YOUR GOAL
Say how many lines in the entries below have the word "False" in them, giving only the number.

── EXTRACTED RECORDS

(* ===== verification/CanarySampleFacts.v ===== *)
(** * A sample that was written is read back by the report and the watchdog *)
From S2P Require Import Prelude PyFloat PyValue PyTime PyDateTime PyPath PyJson PyJsonFacts PyEffect Canary.
From S2P Require Import CanaryFlow CanaryFlowFacts CanarySample CanaryReport CanaryReportFacts CanaryWatchdog CanaryStoreFacts CanaryWatchdogFacts.
#[local] Open Scope Z_scope.

(** ** Instants *)

Lemma instant_ok_valid t : instant_ok t = true ↔ valid_instant t.
Proof. unfold instant_ok, valid_instant. rewrite andb_true_iff, Z.leb_le, Z.ltb_lt. lia. Qed.

Lemma parse_time_at text t :
  fromisoformat (replace_zulu text) = Some (Timestamp t (Some 0)) → valid_instant t →
  parse_time text = Ok t.
Proof.
  intros Hf Ht. unfold parse_time. rewrite Hf. cbn [is_naive ts_offset]. unfold guard_ce, guard_cls.
  cbn [mbind res_bind]. unfold instant. cbn [ts_local ts_offset default]. rewrite Z.sub_0_r.
  by rewrite (proj2 (instant_ok_valid t) Ht).
Qed.

Lemma floor_valid t k : valid_instant t → 0 < k → (day_us mod k = 0) → valid_instant (t - t mod k).
Proof.
  unfold valid_instant. intros Ht Hk Hd.
  assert (day_us <= t - t mod k); [|pose proof (Z.mod_pos_bound t k Hk); lia].
  assert (∃ a, day_us = k * a) as [a Ha] by (exists (day_us / k); pose proof (Z.div_mod day_us k); lia).
  pose proof (Z.div_mod t k ltac:(lia)) as Hdiv. rewrite Ha in *.
  assert (a <= t / k); [|nia]. apply Z.div_le_lower_bound; lia.
Qed.

Lemma scheduled_reads t :
  valid_instant t → parse_time (iso_seconds (floor_minute t)) = Ok (floor_minute t).
Proof.
  intros Ht. assert (valid_instant (floor_minute t)) as Hf by (by apply floor_valid).
  apply parse_time_at; [|done]. rewrite iso_seconds_reads by done. do 2 f_equal.
  assert (dt_micro (floor_minute t) = 0) as ->; [|lia].
  unfold dt_micro, floor_minute, minute_us, second_us. clear. Z.to_euclidean_division_equations. lia.
Qed.
Lemma started_reads t : valid_instant t → parse_time (isoformat t) = Ok (t - t mod 1000).
Proof.
  intros Ht. apply parse_time_at; [by apply iso_millis_reads|by apply floor_valid].
Qed.

(** ** Steps *)

Section steps.
Context `{CanaryRuntime}.

Lemma run_steps_names failed ops s :
  wp (run_steps failed ops) (λ steps _, map sr_name steps = map fst ops) (λ _ _, False) (λ _, True) s.
Proof.
  revert failed s. induction ops as [|[name op] ops IH]; intros failed s; [done|].
  cbn [run_steps]. destruct failed.
  - apply wp_bind. eapply wp_mono; [apply IH|..]; [|done|done]. intros steps s' Hn. apply wp_ret.
    cbn [map fst]. by rewrite <- Hn.
  - apply wp_bind, wp_clock_ns, wp_bind.
    apply (wp_mono _ (λ _ _, True) _ (λ _ _, False) _ (λ _, True)); [|intros r s1 _|done|done].
    { unfold wp, attempt_step. by destruct (op _) as [[]]. }
    apply wp_bind, wp_clock_ns, wp_bind. eapply wp_mono; [apply IH|..]; [|done|done].
    intros steps s2 Hn. apply wp_ret. cbn [map fst]. rewrite <- Hn. f_equal.
    destruct r as [[]|e]; [done|]. unfold step_of. by destruct (exn_cls e).
Qed.

Lemma flow_names config suffix s :
  wp (execute_business_flow config suffix)
    (λ steps s', map sr_name steps = REQUIRED_STEPS ∧ c_store s' = c_store s)
    (λ _ _, False) (λ s', c_store s' = c_store s) s.
Proof.
  apply wp_bind, wp_suffix. intros x s1 Hst _ _. apply wp_in_flow, wp_finally.
  eapply wp_mono; [apply run_steps_names|..]; [|by intros e f []|done].
  intros steps f Hn. eapply wp_mono; [apply clean_up_returns|..]; [done|by intros e f' []|done].
Qed.
End steps.

(** ** The sample *)

Lemma rev_app_app (a b c : string) : String.rev_app (a +:+ b) c = String.rev_app b (String.rev_app a c).
Proof. revert c. induction a as [|x a IH]; intros c; [done|]. apply IH. Qed.
Lemma ends_with_json a : ends_with ".json" (a +:+ ".json") = true.
Proof.
  unfold ends_with, String.rev at 2. rewrite rev_app_app. generalize (String.rev_app a "").
  intros r. cbn. by destruct r.
Qed.
Lemma parts_below_app dir l : parts_below dir (dir ++ l) = Some l.
Proof. induction dir as [|d dir IH]; [done|]. cbn. by rewrite String.eqb_refl. Qed.
Lemma sample_path_listed root t id : is_sample_path root (sample_path root t id) = true.
Proof.
  unfold is_sample_path, sample_path, under. destruct (dt_date t) as [[y mo] d]. cbn [p_root p_parts].
  rewrite String.eqb_refl.
  change (p_parts root ++ ["samples"; pad4 y ""; pad2 mo ""; pad2 d ""; id +:+ ".json"]) with
    (p_parts root ++ ["samples"] ++ [pad4 y ""; pad2 mo ""; pad2 d ""; id +:+ ".json"]).
  rewrite app_assoc, parts_below_app. cbn [List.last andb]. apply ends_with_json.
Qed.
Lemma sample_path_not_staging root t id : ¬ staging (sample_path root t id).
Proof.
  unfold sample_path. destruct (dt_date t) as [[y mo] d].
  apply (json_not_staging root ["samples"; pad4 y ""; pad2 mo ""; pad2 d ""]).
Qed.

(** The document that is read back. *)
Definition reread (d : pydict) : pydict := as_dict (jsort (PDict d)).

Section sample.
Context `{CanaryRuntime}.

Lemma sample_keys config version observed completed id c steps ok incident hb :
  NoDup (dkeys (sample_document config version observed completed id c steps ok incident hb)).
Proof. destruct hb; apply (bool_decide_unpack _); by vm_compute. Qed.

(** A written sample is accepted in its minute, by the report and the watchdog. *)
Lemma sample_accepted config version observed completed id c steps ok incident hb :
  let d := reread (sample_document config version observed completed id c steps ok incident hb) in
  valid_instant observed → map sr_name steps = REQUIRED_STEPS →
  scheduled d = Ok (floor_minute observed) ∧ contract d
  ∧ (raw ← item d "started_at"; parse_time (py_str raw)) = Ok (observed - observed mod 1000).
Proof.
  intros d Ht Hsteps.
  assert (∀ k, dlookup k d = jsort <$> dlookup k (sample_document config version observed completed id c
                                                   steps ok incident hb)) as Hd
    by (intros k; apply dlookup_jsort, sample_keys).
  assert (∀ k v, dlookup k (sample_document config version observed completed id c steps ok incident hb)
                 = Some v → item d k = Ok (jsort v)) as Hitem.
  { intros k v Hk. unfold item. by rewrite Hd, Hk. }
  split; [|split].
  - unfold scheduled. erewrite Hitem by done. by apply scheduled_reads.
  - assert (sample_steps d = Ok (map (λ s, jsort (step_py s)) steps)) as Hs.
    { unfold sample_steps, get_or. rewrite Hd. cbn [dlookup sample_document app fmap option_fmap option_map].
      cbn. by rewrite map_map. }
    exists (map PStr REQUIRED_STEPS). split; [|split; [done|unfold get, get_or; by rewrite Hd]].
    unfold step_names. rewrite Hs. cbn [mbind res_bind]. rewrite <- Hsteps. clear.
    induction steps as [|s steps IH]; [done|]. cbn [map mapM]. rewrite IH.
    destruct s; cbn. done.
  - erewrite Hitem by done. by apply started_reads.
Qed.

(** C35: The sample that [run_once] writes is new and is read back by both its
    readers: it is listed among the samples, the report accepts it for the minute
    the run was observed in, and the watchdog sees it at the instant of the run, to
    the millisecond; it tells whether the run passed.  However the run ends, the
    evidence that was there is unchanged. *)
Theorem run_once_read_back config record root version observed suffix hb s :
  valid_instant observed →
  wp (run_once config record root version (Some observed) suffix hb)
    (λ sample s', evidence_kept s s' ∧ ∃ p d, p ∈ sample_paths root (c_store s')
       ∧ find_node p (c_store s) = None
       ∧ valid_at (c_store s') p (floor_minute observed) d
       ∧ observe (c_store s') p = Ok (Observation (observed - observed mod 1000) p d)
       ∧ get d "overall_pass" = get sample "overall_pass"
       ∧ get sample "sample_path" = PStr (path_str p))
    (λ _, evidence_kept s) (evidence_kept s) s.
Proof.
  intros Ht. apply wp_bind, wp_lift; [|by intros; apply kept_refl]. intros cfg _.
  apply wp_bind, wp_ret, wp_bind, wp_suffix. intros x s1 Hst1 _ _.
  assert (evidence_kept s s1) as Hk1 by (intros q n; by rewrite Hst1).
  apply wp_bind, wp_candidate; [done|]. intros c.
  apply wp_bind. eapply wp_mono; [apply flow_names|..]; [|by intros e s2 []|].
  2: { intros s2 Hs2 q n. by rewrite Hs2, Hst1. }
  intros steps s2 [Hnames Hst2]. assert (evidence_kept s s2) as Hk2 by (intros q n; by rewrite Hst2, Hst1).
  apply wp_bind.
  apply (wp_mono _ (λ _, evidence_kept s) _ (λ _, evidence_kept s) _ (evidence_kept s)); [|intros incident s3 Hk3|done|done].
  { destruct (list_find _ steps) as [[i failed]|]; [|by apply wp_ret].
    apply wp_bind. unfold report_failure. apply wp_alert_incident; [done|done|].
    intros o s4 Hk4 _ _. by apply wp_ret, wp_ret. }
  apply wp_bind. unfold wp at 1, utc_now at 1.
  apply wp_bind, wp_evidence_write; [done|apply sample_path_not_staging|].
  intros s4 Hk4 Hfound Hnew _ _ _. apply wp_ret. split; [done|].
  eexists _, (reread _). split.
  { apply list_elem_of_filter. split; [apply sample_path_listed|].
    apply dec_stable. intros Hin%find_node_None. rewrite Hin in Hfound. done. }
  split; [eapply kept_None; [exact Hk3|exact Hnew]|].
  assert (∀ p d, find_node p (c_store s4) = Some (NDoc (jsort (PDict d))) →
            node_json p (find_node p (c_store s4)) = Ok (reread d)) as Hread.
  { intros p d Hp. rewrite Hp. done. }
  apply Hread in Hfound.
  edestruct sample_accepted as (Hsch & Hcon & Hstart); [exact Ht|exact Hnames|].
  split; [by split; [exact Hfound|]|]. split.
  { unfold observe. rewrite Hfound. cbn [mbind res_bind]. clear -Hstart.
    destruct (item _ "started_at") as [raw|]; [|done]. cbn [mbind res_bind] in *. by rewrite Hstart. }
  split.
  - unfold reread. rewrite get_jsort by apply sample_keys. by rewrite get_dset_ne.
  - apply get_dset_eq.
Qed.
End sample.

────

SOLUTION
3